BRIEF:
Every line below that carries the word "ErrNeedMoreData" needs to be copied.
─── MATERIAL SHOWN
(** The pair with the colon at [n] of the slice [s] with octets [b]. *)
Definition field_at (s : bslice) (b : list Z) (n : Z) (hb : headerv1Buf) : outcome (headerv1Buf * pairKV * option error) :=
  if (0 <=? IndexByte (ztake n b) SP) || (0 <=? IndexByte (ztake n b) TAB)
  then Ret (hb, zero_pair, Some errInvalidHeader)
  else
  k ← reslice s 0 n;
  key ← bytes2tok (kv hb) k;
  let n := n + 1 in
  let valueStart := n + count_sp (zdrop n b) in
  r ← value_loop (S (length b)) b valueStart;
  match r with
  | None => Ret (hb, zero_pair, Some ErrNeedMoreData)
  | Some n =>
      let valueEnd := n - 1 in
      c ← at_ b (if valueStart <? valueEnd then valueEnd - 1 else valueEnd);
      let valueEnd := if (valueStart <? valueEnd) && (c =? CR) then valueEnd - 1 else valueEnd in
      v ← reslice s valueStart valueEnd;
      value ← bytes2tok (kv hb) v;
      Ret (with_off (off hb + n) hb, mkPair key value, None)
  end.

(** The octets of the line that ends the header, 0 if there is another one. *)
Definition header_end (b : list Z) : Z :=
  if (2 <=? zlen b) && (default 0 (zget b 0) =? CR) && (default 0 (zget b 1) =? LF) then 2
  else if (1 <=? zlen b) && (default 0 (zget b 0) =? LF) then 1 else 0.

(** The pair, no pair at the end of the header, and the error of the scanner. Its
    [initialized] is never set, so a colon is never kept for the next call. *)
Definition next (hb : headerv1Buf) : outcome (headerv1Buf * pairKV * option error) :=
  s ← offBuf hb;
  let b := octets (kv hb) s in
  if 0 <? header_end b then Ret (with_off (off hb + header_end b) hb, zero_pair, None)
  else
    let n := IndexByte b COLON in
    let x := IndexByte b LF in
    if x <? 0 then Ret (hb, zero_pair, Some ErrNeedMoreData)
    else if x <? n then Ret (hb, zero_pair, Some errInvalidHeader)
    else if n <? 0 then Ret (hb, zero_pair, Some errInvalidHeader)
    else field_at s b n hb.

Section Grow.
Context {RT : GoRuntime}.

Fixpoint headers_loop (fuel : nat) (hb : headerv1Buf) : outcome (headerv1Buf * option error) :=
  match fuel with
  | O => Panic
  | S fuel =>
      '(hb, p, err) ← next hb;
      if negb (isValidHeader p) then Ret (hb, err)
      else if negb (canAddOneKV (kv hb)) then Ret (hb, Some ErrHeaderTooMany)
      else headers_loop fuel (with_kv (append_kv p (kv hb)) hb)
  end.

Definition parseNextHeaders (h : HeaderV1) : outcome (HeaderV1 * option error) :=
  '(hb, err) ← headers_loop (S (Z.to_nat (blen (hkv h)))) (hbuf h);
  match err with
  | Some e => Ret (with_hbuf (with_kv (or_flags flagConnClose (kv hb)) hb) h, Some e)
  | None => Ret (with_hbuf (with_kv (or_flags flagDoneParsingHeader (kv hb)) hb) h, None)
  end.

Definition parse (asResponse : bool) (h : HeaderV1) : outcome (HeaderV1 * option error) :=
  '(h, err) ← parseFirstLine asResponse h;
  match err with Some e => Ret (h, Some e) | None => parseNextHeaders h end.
──────
─── MATERIAL SHOWN
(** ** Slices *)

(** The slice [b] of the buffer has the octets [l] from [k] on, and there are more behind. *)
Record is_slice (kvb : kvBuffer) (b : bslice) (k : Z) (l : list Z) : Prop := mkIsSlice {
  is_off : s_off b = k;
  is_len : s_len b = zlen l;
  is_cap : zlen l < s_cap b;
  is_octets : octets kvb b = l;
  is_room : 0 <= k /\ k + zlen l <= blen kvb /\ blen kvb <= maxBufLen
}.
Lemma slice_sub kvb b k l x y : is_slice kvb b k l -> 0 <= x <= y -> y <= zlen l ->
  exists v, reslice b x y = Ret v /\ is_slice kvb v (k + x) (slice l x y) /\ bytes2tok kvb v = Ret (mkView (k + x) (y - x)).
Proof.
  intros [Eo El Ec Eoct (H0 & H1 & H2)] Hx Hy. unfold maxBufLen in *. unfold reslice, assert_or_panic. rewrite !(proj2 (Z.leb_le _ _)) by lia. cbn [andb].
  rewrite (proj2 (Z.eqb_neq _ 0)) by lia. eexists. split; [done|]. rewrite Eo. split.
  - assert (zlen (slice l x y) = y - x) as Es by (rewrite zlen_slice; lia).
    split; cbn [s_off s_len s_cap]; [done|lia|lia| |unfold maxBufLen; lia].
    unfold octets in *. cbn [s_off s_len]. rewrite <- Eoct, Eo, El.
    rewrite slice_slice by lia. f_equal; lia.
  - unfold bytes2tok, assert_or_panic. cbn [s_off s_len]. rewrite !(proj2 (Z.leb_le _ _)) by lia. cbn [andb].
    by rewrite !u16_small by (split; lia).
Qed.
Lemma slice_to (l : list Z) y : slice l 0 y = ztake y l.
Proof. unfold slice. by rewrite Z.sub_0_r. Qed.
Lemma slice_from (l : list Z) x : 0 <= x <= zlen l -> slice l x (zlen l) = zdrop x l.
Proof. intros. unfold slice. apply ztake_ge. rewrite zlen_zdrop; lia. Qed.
──────
RESPONSE AREA:
  | None => Ret (hb, zero_pair, Some ErrNeedMoreData)
    if x <? 0 then Ret (hb, zero_pair, Some ErrNeedMoreData)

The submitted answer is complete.